Twenty-first Century Russian Poetry


     

Oleg Woolf

       

In Memoriam: Oleg Woolf (1954-2011)

Translated by Boris Dralyuk



* * *

My sympathy to you, o sojourner, 
and my compassion. A Soviet classic once  
compared a rifle shot to balding  
husbands at a festive table. 
There are no husbands, years, feasts, 
classics, rifles, now. Only an oaken 
table of oafs, a deaf and godforsaken Baal 
set for some nineteen hundred seventeen. 
Here, every year, a birthday's held 
by other husbands, wives of other workdays. 
Baals of old demand their sacrifices, 
no less than the new hounds of law 
demand their bloody entrails. Here 
a hostess, to justify the furniture,   
lights an electric lamp, as she'd have lit 
a kerosene lamp years before. You see: 
as usual. A knife lies on the dexter side, 
and the same talk of heat, 
of grief, the happiness of a new state, 
and of its greatness at a troubled hour, 
to bear for us the secret burden 
of hard choices. Well, let us raise a toast 
to home and table, raise this glass 
then - sighing, having set it down 
onto the heavily starched tablecloth - 
we'll toast to time's faceted vision 
and to a higher, patient sense, 
unclear to any mortal hold-back, 
till he walks outside, as through a door, 
into a creaky, shabby sorrow,   
and, blinded by a sudden garden, 
stands still upon the porch, astonished 
by what's revealed.
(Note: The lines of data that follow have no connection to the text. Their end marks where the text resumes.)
(** * bug-butler: SLA evaluation and trend analysis core

    A shallow embedding of the evaluation core of bug-butler
    (internal/domain, internal/sla/evaluator.go, internal/stats/analyzer.go)
    together with the properties its specification states about it.

    Conventions of the embedding:
    - Go [int] values are counts of slice elements or configured ranks and are
      modelled as [Z]; none of the arithmetic on them can leave the 64-bit range.
    - Go [float64] is modelled bit-exactly by [spec_float] at precision 53 and
      exponent bound 1024 (IEEE 754 binary64, round to nearest even); every
      operation rounds on its own, as the amd64 compiler emits them (no fused
      multiply-add).
    - [time.Time] is an instant (nanoseconds since the Unix epoch) paired with
      the offset of its location; [time.Now()] is a parameter [now], so one
      evaluation sees one clock reading.
    - Go maps are [gmap]s; where the program ranges over a map the embedding
      uses [map_to_list], whose order is as unspecified as Go's. *)

From Stdlib Require Import ZArith Ascii String List Bool Lia Permutation Sorted.
From Stdlib Require Import DecimalString.
From Stdlib Require Import Floats.SpecFloat.
From stdpp Require Import gmap strings list fin_maps sorting.

Local Open Scope Z_scope.

(** ** float64 *)

Module F64.

Definition prec : Z := 53.
Definition emax : Z := 1024.

Definition float64 : Type := spec_float.
(* ===== verification/_CoqProject ===== *)
-Q . S2P
Prelude.v
GoNum.v
OS.v
Snappy.v
Segment.v
SegmentRep.v
SegmentRead.v
SegmentWrite.v
SegmentOpen.v
SegmentProps.v
Log.v
LogRep.v
LogView.v
LogWrite.v
LogOpen.v
LogRetention.v
LogCompact.v
LogMessages.v
LogProps.v
RaftFSM.v
RaftSpec.v
RaftProps.v
ConsumerGroup.v
ConsumerGroupProps.v
Path.v
GoNet.v
Frame.v
LogFrame.v
Broker.v
BrokerRep.v
BrokerRun.v
BrokerSpec.v
BrokerPublish.v
BrokerProps.v
BrokerConc.v
BrokerConfig.v
BrokerLife.v
BrokerAPI.v
BrokerAPIRun.v
BrokerHTTP.v
BrokerMetrics.v
BrokerWorkers.v
BrokerClose.v
TLS.v
StreamLayer.v
BrokerStart.v
BrokerMain.v
CLI.v
GoFlag.v
CLIMain.v
APIProps.v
It's time. Your coat 
lies trampled near the hanger. So long!  
Walk through the city, as before. The clouds 
are laid aside. Shining above are flanks 
of a new moon - an almost-Muscovite, 
like migrants from Moldova. 





Translated by Boris Dralyuk and Irina Mashinski



* * *

It is scary for nameless light
to blaze all the way through.
Do come to love loving me --
I will come to love you.
 
Our world, worn-out by time, will soon
be wholly transformed;
So take me on faith alone --
just like that, for I am.






On Wednesdays

Translated by Irina Mashinski and the author



On Wednesdays they just live here and paint coarse 
walls. The town is all Romanian and painted. 
The front bumper tailgates the horse. 
Seven comes closer to half 
                 past seven, becomes eighted. 

On Thursday, right after that 
it rains. March has a return address  
with all these local watermarks, another bad 
snail mail ended with God bless 

and started with Dear Former 
Addressee. And the farmer 
throws his bucket into the well 
of village wine, waiving his farewell.